Chicago, Illinois - 03/01/2019 (PRESS RELEASE JET)
The Abolition Institute is a Chicago-based organization that partners with London-based Anti-Slavery International - the world’s oldest international human rights organization - to fight modern slavery around the world. Each year, the organization hosts an annual award in the name of Aichana Abeid Boilil, the first woman rescued from slavery in Mauritania by the groups partner organization SOS Esclaves. This year the award honored Congresswoman Schakowsky and Kofi Boateng and Sena Amenu of WGHC Radio. The ceremony was held at Loyola University on February 21st from one to three thirty.

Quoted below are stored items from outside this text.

(** So the loop only makes tasks ready. *)
Lemma propagate_loop_effect recurse deps s :
  (∀ s dep, graph_ok (c_graph s) → task_state (c_graph s) dep ≠ TS_Succeeded →
     exec (recurse dep) s = s) →
  graph_ok (c_graph s) →
  exec (propagate_loop recurse deps) s = exec (for_each deps make_ready) s.
Proof.
  intros Hrec. revert s. induction deps as [|dep deps IH]; intros s Hg; [done|].
  cbn [propagate_loop for_each]. unfold exec. set (s1 := exec (make_ready dep) s).
  assert (Hg1 : graph_ok (c_graph s1)).
  { unfold s1, exec, make_ready, mbind, core_bind, gets. cbv beta iota.
    destruct (_ && _); [|done]. unfold when, ignore, set_task_st, mbind, core_bind.
    pose proof (graph_op_ok (c_graph s) (OpSetState dep TS_Ready) Hg) as Hg'. cbn [graph_op] in Hg'.
    by destruct (set_state (c_graph s) dep TS_Ready). }
  rewrite !(core_bind_eq (make_ready dep) _ s tt s1) by apply exec_unit.
  rewrite (core_bind_eq _ _ s1 (poisoned_now s1 dep) s1) by done.
  destruct (poisoned_branch_idle recurse dep s1) as [b Hb]; [by apply Hrec|].
  unfold poisoned_branch in Hb. erewrite core_bind_eq by exact Hb.
  erewrite core_bind_eq; [|apply surjective_pairing]. by apply IH.
Qed.

(** Below a task that has not succeeded the recursion has no effect. *)
Lemma propagate_idle fuel s id :
  graph_ok (c_graph s) → task_state (c_graph s) id ≠ TS_Succeeded → exec (propagate fuel id) s = s.
Proof.
  revert s id. induction fuel as [|fuel IH]; intros s id Hg Hid; [done|].
  cbn [propagate]. unfold exec, mbind, core_bind, gets. cbv beta iota.
  change (exec (propagate_loop (propagate fuel) (dependents (c_graph s) id)) s = s).
  rewrite propagate_loop_effect by done.
  assert (Hdeps : ∀ dep, dep ∈ dependents (c_graph s) id → unblockable (c_graph s) dep = false).
  { intros dep Hd. unfold unblockable. rewrite (unsatisfied _ dep id) by done. apply andb_false_r. }
  revert Hdeps. generalize (dependents (c_graph s) id) as deps.
  induction deps as [|dep deps IHd]; intros Hdeps; [done|].
  cbn [for_each]. unfold exec. rewrite (core_bind_eq _ _ s tt s).
  - apply IHd. intros d Hd. apply Hdeps, elem_of_cons. by right.
  - rewrite (exec_unit (make_ready dep)), make_ready_idle; [done|]. apply Hdeps, elem_of_cons. by left.
Qed.
Lemma settled_frame now s s' :
  c_attempts s' = c_attempts s → c_task_reservation s' = c_task_reservation s →
  c_cancel_requested s' = c_cancel_requested s → c_graph s' = c_graph s →
  settled now s → settled now s'.
Proof. intros E1 E2 E3 E4 [Hr Hg]. split; [by apply (released_frame now s)|by rewrite E4]. Qed.

Lemma release_forgets now :
  hoare (λ s, marked now s ∧ c_graph s = g1) (release_task_reservation tid)
    (λ _ s, marked now s ∧ c_graph s = g1 ∧ c_task_reservation s !! tid = None).
Proof.
  intros s [Hm Hg]. unfold release_task_reservation, release_reservation, mbind, core_bind, gets, modify.
  cbv beta iota. destruct (c_task_reservation s !! tid) eqn:Hr; cbv beta iota; cbn [snd]; [|done].
  split_and!; [by destruct Hm|exact Hg|core_cbn; apply lookup_delete_eq].
Qed.

Lemma settled_ack now cmd b msg : preserves (settled now) (complete_ack cmd co b msg).
Proof.
  unfold complete_ack, respond_node, queue_frame. solve_core; intros s Hs; by apply (settled_frame now s).
Qed.

Lemma commit_attempt_effect cmd :
  hoare (λ s, c_graph s = c_graph s0 ∧ c_attempts s = c_attempts s0)
    (commit_attempt cmd co p a)
    (λ _ s', ∃ now s2, released now s' ∧ c_graph s2 = g1 ∧
       c_graph s' = c_graph (exec (on_task_succeeded_recursive tid) s2)).
Proof.
  unfold commit_attempt. cbv zeta.
  eapply (hoare_bind _ _ _ (λ _ s, c_graph s = c_graph s0 ∧ c_attempts s = c_attempts s0));
    [by intros s Hs|intros now].
  eapply (hoare_bind _ _ _ (λ _ s, marked now s ∧ c_graph s = c_graph s0)).
  { intros s [Hg Ha]. split; [split|exact Hg]. intros q. unfold update_attempt, modify. cbn [snd].
    rewrite attempt_at_alter. unfold attempt_at. by rewrite Ha. }
  intros [].
  eapply (hoare_bind _ _ _ (λ _ s, marked now s ∧ c_graph s = g1)).
  { intros s [Hm Hg]. unfold ignore, set_task_st, mbind, core_bind. rewrite Hg.
    destruct (set_state (c_graph s0) tid TS_Succeeded). split; [by destruct Hm|done]. }
  intros [].
  eapply hoare_bind; [apply release_forgets|intros []].
  eapply (hoare_bind _ _ _ (λ _, settled now)).
  { intros s (Hm & Hg & Hr). split; [|exact Hg]. split; [by destruct Hm|exact Hr|].
    unfold modify. cbn [snd]. core_cbn. apply lookup_delete_eq. }
  intros [].
  eapply hoare_bind; [apply preserves_gets|intros task].
  eapply (hoare_bind _ _ _ (λ _, settled now)).
  { destruct task; [|apply preserves_ret]. intros s Hs. by apply (settled_frame now s). }
  intros [].
  eapply hoare_bind; [apply settled_ack|intros []].
  eapply (hoare_bind _ _ _ (λ _ s, ∃ s2, released now s ∧ c_graph s2 = g1 ∧
    c_graph s = c_graph (exec (on_task_succeeded_recursive tid) s2))).
  { intros s [Hr Hg]. exists s. split_and!; [|done..]. by apply on_task_succeeded_released. }
  intros [] s (s2 & Hr & H2 & Hg). exists now, s2. split_and!; [|done|].
  - apply (released_frame now s); [..|done]; apply persist_keeps.
  - rewrite <-Hg. apply persist_graph.
Qed.
End commit_effect.

Lemma set_state_reverse g id st : reverse_complete g → reverse_complete (set_state g id st).1.
Proof.
  intros Hg. destruct (set_state_cases g id st) as [->|(cur & _ & _ & ->)]; [done|].
  intros x y. exact (Hg x y).
Qed.

Lemma task_state_set_state g id st k :
  is_Some (g_states g !! id) →
  task_state (set_state g id st).1 k =
  if decide (k = id) then (if is_legal (task_state g id) st then st else task_state g id)
  else task_state g k.
Proof.
  intros [cur Hcur]. unfold set_state, task_state. rewrite Hcur.
  destruct (is_legal cur st); cbn [negb fst g_states]; case_decide as Hk; [subst k|..].
  - by rewrite lookup_insert_eq.
  - by rewrite lookup_insert_ne.
  - by rewrite Hk, Hcur.
  - done.
Qed.

Lemma completion_effect_ok (e : Z) (s : Coordinator) (cmd : CoreCommand) (co : AttemptComplete)
    (p : AttemptPtr) (a : ExecutionAttempt) :
  core_ok e s →
  find_in_lists (acm_attempt_id co) (in_order (c_attempts s)) = Some (p, a) →
  at_committed a = false → valid_completion s co a →
  let s' := exec (handle_attempt_complete cmd co) s in
  let tid := at_task_id a in
  let after := (set_state (c_graph s) tid TS_Succeeded).1 in
  (∃ now, attempt_at s' p = Some (mark_committed co now a)) ∧
  (∀ q, q ≠ p → attempt_at s' q = attempt_at s q) ∧
  c_task_reservation s' !! tid = None ∧
  (task_state (c_graph s) tid = TS_Running →
     task_state (c_graph s') tid = TS_Succeeded ∧
     ∀ k, k ≠ tid →
       (released_by after tid k ∧ task_state (c_graph s') k = TS_Ready) ∨
       (¬ released_by after tid k ∧ task_state (c_graph s') k = task_state (c_graph s) k)) ∧
  (task_state (c_graph s) tid = TS_Dispatching →
     ∀ k, task_state (c_graph s') k = task_state (c_graph s) k).
Proof.
  intros Hok Hf Hc [_ H1 H2 H3 H4 H5] s' tid after.
  assert (He : completion_error s co a = None) by (by apply completion_error_none).
  apply find_in_lists_some in Hf as Hp. destruct Hp as [Hp Hid]. fold (attempt_at s p) in Hp.
  destruct (commit_attempt_effect s co p a cmd (cancel_read s (at_task_id a))) as
    (now & s2 & [[Ha] Hr _] & Hg2 & Hg').
  { unfold cancel_read, cancel_requested_at. by destruct (c_cancel_requested s !! at_task_id a). }
  rewrite <-(complete_committing s cmd co p a) in Ha, Hr, Hg' by done.
  fold (exec (handle_attempt_complete cmd co) s) in Ha, Hr, Hg'. fold s' in Ha, Hr, Hg'.
  fold tid after in Hg2, Hg', Hr.
  assert (Hgok : graph_ok after) by
    (pose proof (graph_op_ok (c_graph s) (OpSetState tid TS_Succeeded) (ck_graph e s Hok)); done).
  assert (Hsome : is_Some (g_states (c_graph s) !! tid)).
  { unfold task_state in H4. fold tid in H4. destruct (g_states (c_graph s) !! tid); [by eexists|naive_solver]. }
  pose proof (λ k, task_state_set_state (c_graph s) tid TS_Succeeded k Hsome) as Hafter.
  fold after in Hafter.
  destruct (readiness_ok s2 tid) as [_ Hst]; [by rewrite Hg2|rewrite Hg2; apply set_state_reverse, Hok|].
  rewrite <-Hg', Hg2 in Hst.
  split_and!; [exists now|..].
  - by rewrite Ha, decide_True, Hp by done.
  - intros q Hq. by rewrite Ha, decide_False by done.
  - exact Hr.
  - intros Hrun. rewrite Hrun in Hafter. cbn in Hafter. split.
    + destruct (Hst tid) as [[[Hb _] _]|[_ ->]]; rewrite Hafter, decide_True in * by done; done.
    + intros k Hk. destruct (Hst k) as [?|[? ->]]; [by left|right]. split; [done|].
      by rewrite Hafter, decide_False.
  - intros Hdis k. rewrite Hdis in Hafter. cbn in Hafter.
    destruct (Hst k) as [[(_ & t & _ & Hd & Hall) _]|[_ ->]].
    + specialize (Hafter tid). rewrite decide_True in Hafter by done. unfold task_state in Hafter.
      by rewrite (Hall tid Hd) in Hafter.
    + rewrite Hafter. case_decide as E; [by rewrite E|done].
Qed.


(** ** Witnesses *)

(** The node's report that an attempt ended with a result. *)
Definition sample_complete (attempt reservation : Id128) : AttemptComplete :=
  mkAttemptComplete attempt (mkId 0 1) reservation 2 0 0 "" 0 0 0 "cpu" [].
Definition first_attempt : AttemptPtr := (mkId 0 1, 0%nat).
Definition first_result : AttemptComplete := sample_complete (mkId 9 3) (mkId 9 2).

(** The dispatched task's result has arrived and is queued. *)
Definition reported_run : Coordinator :=
  run [E_NodeFrame node_conn (mkNodeReader true sample_node)
         (Ok (peer_frame SK_Node (MAttemptComplete first_result)))] dispatched_run.

Lemma commit_authority_witness :
  ∃ cmd rest co a, c_queue reported_run = cmd :: rest ∧ cmd_kind cmd = K_AttemptComplete co ∧
    attempt_at reported_run first_attempt = Some a ∧ valid_completion reported_run co a.
Proof.
  apply (commit_authority reported_run E_Command first_attempt).
  - eexists. split; [vm_compute; reflexivity|reflexivity].
  - intros (a & Ha & Hc). vm_compute in Ha. injection Ha as <-. discriminate Hc.
Defined.


(** A clock that jumps by six seconds after the dispatch. *)
Definition jumping_world : World :=
  mkWorld (λ n, if (n <? 7)%nat then Z.of_nat n else 6000 + Z.of_nat n) (w_random sample_world) (w_disk sample_world).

Congresswoman Schakowsky was honored for her tireless work in raising awareness in Congress of slavery in Mauritania and the plight of black Mauritanians in the US being deported back to the oppressive system they escaped from. The Congresswoman joined historic bipartisan efforts to fund State Department anti-slavery programs in Mauritania and its region which are helping people transition to freedom.
Kofi Boateng and Sena Amenu lead WGHC radio in Chicago which provides a unique and innovative platform for discussion of issues facing Africa and the African immigrant community. Heard by listeners throughout Africa through their online programming, WGHC has shined a spotlight on slavery in Mauritania and other critical human rights issues. Never afraid to tackle tough issues – locally or internationally – WGHC has educated listeners about important struggles for human dignity and freedom.
"Too many people remain unaware of how many individuals are enslaved in Africa," said Sean Tenner, Co-founder of the Abolition Institute. " Our honorees have worked tirelessly to advance our important mission to ensure the public remains informed and to work with key stakeholders to combat this crisis."
The Aichana Abeid Boilil Award honors recipients for their work raising awareness of modern slavery. The award is named for the first woman rescued from slavery by the Abolition Institute’s partner organization in Mauritania, West Africa. It also honors Illinois residents carrying on the anti-slavery legacy of the Land of Lincoln. Previous award winners include then Illinois Lieutenant Governor Sheila Simon who granted official clemency to Illinois residents convicted for helping fugitive slaves escape to freedom prior to the civil war.
The Abolition Institute was inspired by a groundbreaking CNN report “Slavery’s Last Stronghold” documenting the horrors of race and descent based slavery in the West African nation of Mauritania. Mauritania did not criminalize slavery until 2007 and laws against the practice have seldom been enforced. Journalists, human rights advocates, United Nations officials and academic leaders have long documented the inhuman practice of slavery in Mauritania.